Dataset entries:
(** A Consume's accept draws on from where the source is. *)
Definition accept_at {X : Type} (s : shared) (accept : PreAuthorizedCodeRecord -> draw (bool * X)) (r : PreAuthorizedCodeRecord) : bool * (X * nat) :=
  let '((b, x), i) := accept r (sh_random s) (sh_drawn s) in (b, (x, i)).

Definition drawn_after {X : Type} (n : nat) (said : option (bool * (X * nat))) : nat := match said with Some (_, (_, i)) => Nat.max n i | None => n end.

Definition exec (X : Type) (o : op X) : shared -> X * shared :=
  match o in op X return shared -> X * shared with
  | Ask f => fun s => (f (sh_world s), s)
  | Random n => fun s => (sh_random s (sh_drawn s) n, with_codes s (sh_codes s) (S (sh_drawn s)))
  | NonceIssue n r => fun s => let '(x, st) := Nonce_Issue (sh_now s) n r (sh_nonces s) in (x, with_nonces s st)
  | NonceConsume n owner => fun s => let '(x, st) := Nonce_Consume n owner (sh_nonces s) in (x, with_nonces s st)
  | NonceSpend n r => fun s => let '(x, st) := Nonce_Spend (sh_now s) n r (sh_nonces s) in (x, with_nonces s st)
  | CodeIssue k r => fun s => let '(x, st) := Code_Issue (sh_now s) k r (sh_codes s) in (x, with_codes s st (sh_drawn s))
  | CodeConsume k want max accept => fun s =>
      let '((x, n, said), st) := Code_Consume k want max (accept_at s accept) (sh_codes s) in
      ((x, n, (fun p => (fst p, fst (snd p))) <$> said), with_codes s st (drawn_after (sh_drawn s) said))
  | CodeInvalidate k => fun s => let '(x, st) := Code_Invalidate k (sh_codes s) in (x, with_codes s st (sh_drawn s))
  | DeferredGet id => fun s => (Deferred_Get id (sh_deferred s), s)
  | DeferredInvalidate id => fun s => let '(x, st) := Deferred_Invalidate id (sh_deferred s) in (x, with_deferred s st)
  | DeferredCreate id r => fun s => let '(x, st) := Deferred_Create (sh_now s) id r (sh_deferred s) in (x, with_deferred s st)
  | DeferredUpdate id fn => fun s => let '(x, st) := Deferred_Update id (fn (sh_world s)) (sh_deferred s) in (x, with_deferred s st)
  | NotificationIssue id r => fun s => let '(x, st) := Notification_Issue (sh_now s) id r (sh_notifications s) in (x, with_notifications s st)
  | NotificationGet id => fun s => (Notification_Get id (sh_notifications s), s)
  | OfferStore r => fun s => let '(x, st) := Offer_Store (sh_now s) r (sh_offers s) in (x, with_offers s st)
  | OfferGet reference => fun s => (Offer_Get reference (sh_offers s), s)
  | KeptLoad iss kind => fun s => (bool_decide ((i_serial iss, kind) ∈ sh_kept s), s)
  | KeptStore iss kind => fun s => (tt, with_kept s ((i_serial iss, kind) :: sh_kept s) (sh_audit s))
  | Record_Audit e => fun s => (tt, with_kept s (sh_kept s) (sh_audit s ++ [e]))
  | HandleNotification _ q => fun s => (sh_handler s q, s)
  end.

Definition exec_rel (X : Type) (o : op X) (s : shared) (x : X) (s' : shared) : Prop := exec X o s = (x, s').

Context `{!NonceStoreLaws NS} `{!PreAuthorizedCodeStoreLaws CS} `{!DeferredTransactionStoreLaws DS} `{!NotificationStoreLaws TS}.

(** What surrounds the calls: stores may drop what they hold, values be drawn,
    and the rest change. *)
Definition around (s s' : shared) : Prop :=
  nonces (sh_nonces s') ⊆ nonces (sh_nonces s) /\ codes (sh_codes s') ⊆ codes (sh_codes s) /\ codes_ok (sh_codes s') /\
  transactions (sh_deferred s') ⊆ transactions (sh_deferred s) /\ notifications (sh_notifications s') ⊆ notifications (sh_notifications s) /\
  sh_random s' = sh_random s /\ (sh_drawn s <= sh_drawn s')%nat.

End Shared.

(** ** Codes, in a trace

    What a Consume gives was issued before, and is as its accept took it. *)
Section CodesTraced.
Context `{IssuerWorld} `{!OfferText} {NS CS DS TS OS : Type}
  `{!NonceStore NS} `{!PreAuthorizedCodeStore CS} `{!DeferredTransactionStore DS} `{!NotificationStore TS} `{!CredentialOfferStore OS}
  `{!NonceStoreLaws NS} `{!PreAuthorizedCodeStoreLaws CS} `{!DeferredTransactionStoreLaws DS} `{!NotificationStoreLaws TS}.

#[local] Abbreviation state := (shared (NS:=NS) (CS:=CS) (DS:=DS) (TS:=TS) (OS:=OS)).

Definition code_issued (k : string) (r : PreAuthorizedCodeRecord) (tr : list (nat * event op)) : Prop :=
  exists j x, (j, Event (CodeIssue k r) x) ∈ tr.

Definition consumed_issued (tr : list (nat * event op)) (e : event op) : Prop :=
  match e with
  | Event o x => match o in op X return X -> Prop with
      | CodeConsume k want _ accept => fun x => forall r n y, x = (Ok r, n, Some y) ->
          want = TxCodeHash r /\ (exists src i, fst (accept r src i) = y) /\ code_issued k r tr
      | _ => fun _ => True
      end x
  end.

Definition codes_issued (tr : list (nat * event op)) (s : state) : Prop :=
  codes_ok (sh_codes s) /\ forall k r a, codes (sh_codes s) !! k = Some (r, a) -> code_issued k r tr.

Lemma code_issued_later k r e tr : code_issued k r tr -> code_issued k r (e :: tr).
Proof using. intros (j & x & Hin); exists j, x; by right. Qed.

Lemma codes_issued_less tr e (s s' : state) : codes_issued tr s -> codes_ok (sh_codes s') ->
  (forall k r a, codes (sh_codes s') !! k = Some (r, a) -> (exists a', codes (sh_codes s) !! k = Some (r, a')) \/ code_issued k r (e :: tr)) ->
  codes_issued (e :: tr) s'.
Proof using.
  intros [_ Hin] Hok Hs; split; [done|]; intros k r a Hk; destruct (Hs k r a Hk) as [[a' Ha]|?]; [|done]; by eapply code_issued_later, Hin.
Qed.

# Task description:
Set down, exactly as they appear above, all lines from the one that has "(accept : PreAuthorizedCodeRecord" down to the one that has "id (sh_deferred s) in (x, with_deferred s st)", including those two and no others.

# Result:
Definition accept_at {X : Type} (s : shared) (accept : PreAuthorizedCodeRecord -> draw (bool * X)) (r : PreAuthorizedCodeRecord) : bool * (X * nat) :=
  let '((b, x), i) := accept r (sh_random s) (sh_drawn s) in (b, (x, i)).

Definition drawn_after {X : Type} (n : nat) (said : option (bool * (X * nat))) : nat := match said with Some (_, (_, i)) => Nat.max n i | None => n end.

Definition exec (X : Type) (o : op X) : shared -> X * shared :=
  match o in op X return shared -> X * shared with
  | Ask f => fun s => (f (sh_world s), s)
  | Random n => fun s => (sh_random s (sh_drawn s) n, with_codes s (sh_codes s) (S (sh_drawn s)))
  | NonceIssue n r => fun s => let '(x, st) := Nonce_Issue (sh_now s) n r (sh_nonces s) in (x, with_nonces s st)
  | NonceConsume n owner => fun s => let '(x, st) := Nonce_Consume n owner (sh_nonces s) in (x, with_nonces s st)
  | NonceSpend n r => fun s => let '(x, st) := Nonce_Spend (sh_now s) n r (sh_nonces s) in (x, with_nonces s st)
  | CodeIssue k r => fun s => let '(x, st) := Code_Issue (sh_now s) k r (sh_codes s) in (x, with_codes s st (sh_drawn s))
  | CodeConsume k want max accept => fun s =>
      let '((x, n, said), st) := Code_Consume k want max (accept_at s accept) (sh_codes s) in
      ((x, n, (fun p => (fst p, fst (snd p))) <$> said), with_codes s st (drawn_after (sh_drawn s) said))
  | CodeInvalidate k => fun s => let '(x, st) := Code_Invalidate k (sh_codes s) in (x, with_codes s st (sh_drawn s))
  | DeferredGet id => fun s => (Deferred_Get id (sh_deferred s), s)
  | DeferredInvalidate id => fun s => let '(x, st) := Deferred_Invalidate id (sh_deferred s) in (x, with_deferred s st)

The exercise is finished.